Standard Project Structures for Reproducible Workflows

Standard Project Structures for Reproducible Workflows#

Authors: Ruxandra Neatu; Tom Hawes.

Outline#

This guide is designed to help researchers, especially those in biology and related disciplines, organise their computational analyses using a standardised, structured workflow. Whether you’re adapting an existing project or starting a new one, using a clear structure that is standardised across different projects within a research group can significantly improve the reusability of your work.

This course covers the following:

  1. Project structure templates:

  • We introduce three versions of a template for structuring analytical workflows, starting with a lightweight option and gradually increasing in sophistication.

  • Feel free to choose the version that best suits your needs. You can also mix and match elements appropriate to your needs.

  • The aim is to help you customise a structure that works for your workflow and yet makes it easy for others to follow.

  1. A README template.

  2. What to store under version control?

  3. How to start a new workflow using a standard structure

  • Guidance on how to set up a new project from the ground up using a project template, ensuring consistency and good organisation from the start.

  1. How to adapt your existing code into a standard structure

  • Guidance on how to take an unstructured workflow, or collection of exploratory scripts, and reorganise them towards one of the template structures, without needing to rewrite everything from scratch.

  1. Maintaining healthy pipelines

  • Guidance on how to keep a pipeline organized, documented and working.

  1. Other resources

  • Links to other resources to support your workflow development.

Why use a standardised workflow structure?#

Many biology projects involve code developed under time constraints, often resulting in scripts with names like final.R, new_final.R, or final2.R, and folders such as data2/ or results_last_try/.

This kind of setup:

  • Makes it hard to remember what you did.

  • Makes it even harder for someone else to reproduce or continue your work.

  • Is typically fragile and has a high chance of leading to errors and wasted time e.g. by using the wrong data or running the wrong script.

A well-structured workflow that follows a standardised structure helps to address these issues. Using a well-structured workflow:

  • Brings logical clarity and organisation to the codebase.

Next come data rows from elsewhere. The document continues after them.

(* ===== verification/Retry.v ===== *)
(** workers/tasks/base.py: [with_retry], which every task of the workers runs under. *)
From S2P Require Import Prelude Errors Data Effects.
Open Scope Z_scope.

Definition DEFAULT_MAX_RETRIES : nat := 3.
Definition DEFAULT_BASE_DELAY : Z := us_per_s.
Definition DEFAULT_MAX_DELAY : Z := 30 * us_per_s.

(** One call of the function: its exception is kept if it is an [Exception]. *)
Definition caught {A} (func : prog A) : prog (exn + A) :=
  catch (a ← func; Ret (inr a)) (λ e, if is_exception e then Ret (inl e) else Throw e).

Section retry.
Context {A : Type} (max_delay : Z) (log : bool) (is_retryable : exn → bool) (func : prog A).

(** Retries are exhausted; without an attempt there is nothing to raise. *)
Definition exhausted (last_exc : option exn) : prog (option A) :=
  if log then Ret None
  else Throw (default (TypeError "exceptions must derive from BaseException") last_exc).

(** [n] attempts are left. *)
Fixpoint attempts (n : nat) (delay : Z) (last_exc : option exn) : prog (option A) :=
  match n with
  | O => exhausted last_exc
  | S n =>
      x ← caught func;
      match x with
      | inr a => Ret (Some a)
      | inl e =>
          if negb (is_retryable e) then Throw e
          else _ ← match n with O => Ret tt | S _ => call (Sleep delay) end;
               attempts n (Z.min (delay * 2) max_delay) (Some e)
      end
  end.
End retry.

(** [None] is what "log" returns; delays are in microseconds. *)
Definition with_retry {A} (max_retries : nat) (base_delay max_delay : Z) (log : bool) (is_retryable : exn → bool) (func : prog A) :
    prog (option A) :=
  attempts max_delay log is_retryable func max_retries base_delay None.

(** * What a call under [with_retry] comes to *)

Section outcome.
Context {A : Type} (base_delay max_delay : Z) (log : bool) (is_retryable : exn → bool) (func : prog A).

(** The wait after attempt [i], counted from 0; only the later ones are capped. *)
Definition delay (i : nat) : Z := if (i =? 0)%nat then base_delay else Z.min (base_delay * 2 ^ Z.of_nat i) max_delay.

(** The world before attempt [i], all the earlier ones having failed. *)
Fixpoint before_try (i : nat) (w : faulty) : faulty :=
  match i with
  | O => w
  | S i => (run (call (Sleep (delay i))) (run func (before_try i w)).2).2
  end.
Definition try_result (i : nat) (w : faulty) : exn + A := (run func (before_try i w)).1.

Definition retried (r : exn + A) : bool := match r with inl e => is_exception e && is_retryable e | inr _ => false end.

(** What the call returns when the last attempt made ended with [r]. *)
Definition final (r : exn + A) : exn + option A :=
  match r with
  | inr a => inr (Some a)
  | inl e => if retried r && log then inr None else inl e
  end.

Lemma run_caught (w : faulty) :
  run (caught func) w =
    match run func w with
    | (inr a, w') => (inr (inr a), w')
    | (inl e, w') => (if is_exception e then inr (inl e) else inl e, w')
    end.
Proof. unfold caught. rewrite run_catch, run_bind. destruct (run func w) as [[e|a] w']; [by destruct (is_exception e)|done]. Qed.

Lemma delay_next i : 0 ≤ max_delay → Z.min (delay i * 2) max_delay = delay (S i).
Proof.
  intros Hm. unfold delay. destruct i as [|i]; cbn [Nat.eqb]; [by change (2 ^ Z.of_nat 1) with 2|].
  rewrite (Nat2Z.inj_succ (S i)), Z.pow_succ_r by lia. nia.
Qed.

Lemma run_retried n i last (w : faulty) :
  0 ≤ max_delay →
  ∃ k, (k ≤ n)%nat ∧ (∀ j, (j < k)%nat → retried (try_result (i + j) w) = true)
    ∧ (k = n ∨ retried (try_result (i + k) w) = false)
    ∧ run (attempts max_delay log is_retryable func (S n) (delay i) last) (before_try i w)
      = (final (try_result (i + k) w), (run func (before_try (i + k) w)).2).
Proof.
  intros Hm. revert i last; induction n as [|n IH]; intros i last.
  - exists 0%nat. rewrite Nat.add_0_r. split_and!; [lia|lia|by left|].
    cbn [attempts]. rewrite run_bind, run_caught. unfold try_result, final, retried, exhausted.
    destruct (run func (before_try i w)) as [[e|a] w1]; [|done]. cbn [fst snd]. destruct (is_exception e); [|done].
    cbn [run]. destruct (is_retryable e); cbn [negb andb]; [|done]. by destruct log.
  - destruct (retried (try_result i w)) eqn:Er.
    + destruct (IH (S i) (match try_result i w with inl e => Some e | inr _ => None end)) as (k & Hk & Hj & Hlast & Hrun). exists (S k).
      rewrite <- Nat.add_succ_comm. split_and!; [lia| |by destruct Hlast; [left; lia|right]|].
      { intros [|j] Hj'; [by rewrite Nat.add_0_r|]. rewrite <- Nat.add_succ_comm. apply Hj. lia. }
      rewrite <- Hrun. remember (S n) as m. cbn [attempts]. rewrite run_bind, run_caught.
      unfold try_result in Er |- *. cbn [before_try]. destruct (run func (before_try i w)) as [[e|a] w1]; [|done].
      cbn [retried fst snd] in *. apply andb_true_iff in Er as [He Hr]. rewrite He. cbn [run]. rewrite Hr. cbn [negb].
      subst m. rewrite run_bind, run_call. cbn [fst snd]. rewrite delay_next by done. by destruct w1 as [s pl].
    + exists 0%nat. rewrite Nat.add_0_r. split_and!; [lia|lia|by right|]. remember (S n) as m. cbn [attempts].
      rewrite run_bind, run_caught. unfold try_result, final in *. rewrite Er.
      destruct (run func (before_try i w)) as [[e|a] w1]; [|done]. cbn [retried fst snd] in *.
      destruct (is_exception e); [|done]. cbn [run]. cbn [andb] in Er. by rewrite Er.
Qed.
End outcome.

(** C40. A task that is retried ends: with [max_retries] attempts allowed, the attempts
    before the last one made all failed with errors worth another attempt, the last one
    succeeded, failed with an error that is not, or was the last allowed; between attempts
    it waits the base delay and then twice as long each time up to the cap; the outcome is
    the last attempt's, or [None] where exhaustion is only logged. Nothing else happens,
    whatever fails in the services meanwhile. *)
Theorem retry_outcome {A} n base_delay max_delay log is_retryable (func : prog A) (w : faulty) :
  (0 < n)%nat → 0 ≤ max_delay →
  let result := try_result base_delay max_delay func in
  ∃ k, (k < n)%nat ∧ (∀ j, (j < k)%nat → retried is_retryable (result j w) = true)
    ∧ (S k = n ∨ retried is_retryable (result k w) = false)
    ∧ run (with_retry n base_delay max_delay log is_retryable func) w
      = (final log is_retryable (result k w), (run func (before_try base_delay max_delay func k w)).2).
Proof.
  intros Hn Hm. cbn zeta. destruct n as [|n]; [lia|].
  destruct (run_retried base_delay max_delay log is_retryable func n 0 None w Hm) as (k & Hk & Hj & Hlast & Hrun).
  exists k. split_and!; [lia|exact Hj|destruct Hlast; [left; lia|by right]|exact Hrun].
Qed.

(** ** At a concrete task *)

(** It fails on its first two calls, which leave a mark. *)
Definition third_time : prog Z :=
  n ← redis (ks_incr "calls"); if n <? 3 then Throw (RedisError "busy") else Ret n.
Definition usually {A} : prog A → prog (option A) :=
  with_retry DEFAULT_MAX_RETRIES DEFAULT_BASE_DELAY DEFAULT_MAX_DELAY false (λ _, true).

Lemma retry_outcome_witness :
  (run (usually third_time) ((empty_state, []) : faulty)).1 = inr (Some 3)
  ∧ st_clock (run (usually third_time) ((empty_state, []) : faulty)).2.1 = 3 * us_per_s
  ∧ ∃ k, (k < 3)%nat ∧ (∀ j, (j < k)%nat → retried (λ _, true) (try_result us_per_s (30 * us_per_s) third_time j (empty_state, [])) = true)
    ∧ run (usually third_time) ((empty_state, []) : faulty)
      = (final false (λ _, true) (try_result us_per_s (30 * us_per_s) third_time k (empty_state, [])),
         (run third_time (before_try us_per_s (30 * us_per_s) third_time k (empty_state, []))).2).
Proof.
  split; [by vm_compute|]. split; [by vm_compute|].
  destruct (retry_outcome 3 us_per_s (30 * us_per_s) false (λ _, true) third_time (empty_state, []) ltac:(lia) ltac:(done))
    as (k & Hk & Hj & _ & Hrun).
  exists k. split_and!; [exact Hk|exact Hj|exact Hrun].
Defined.

(** Without an attempt there is no exception to raise again. *)
Example no_attempt :
  (run (with_retry 0 1 1 false (λ _, true) third_time) empty_state).1 = inl (TypeError "exceptions must derive from BaseException").
Proof. done. Qed.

  • Makes it easier to debug, share, and scale up your analysis.

  • Supports reproducibility, essential for trust in your research.

  • Saves the developer time in the long run, because it’s easier to find things and make changes. Using a standardised workflow structure:

  • Makes it easier for colleagues to work with your workflow.

  • Saves needing to ‘reinvent the wheel’ each time a new project is started.

Remember! Good programming is a mix of creativity, coding, and clarity.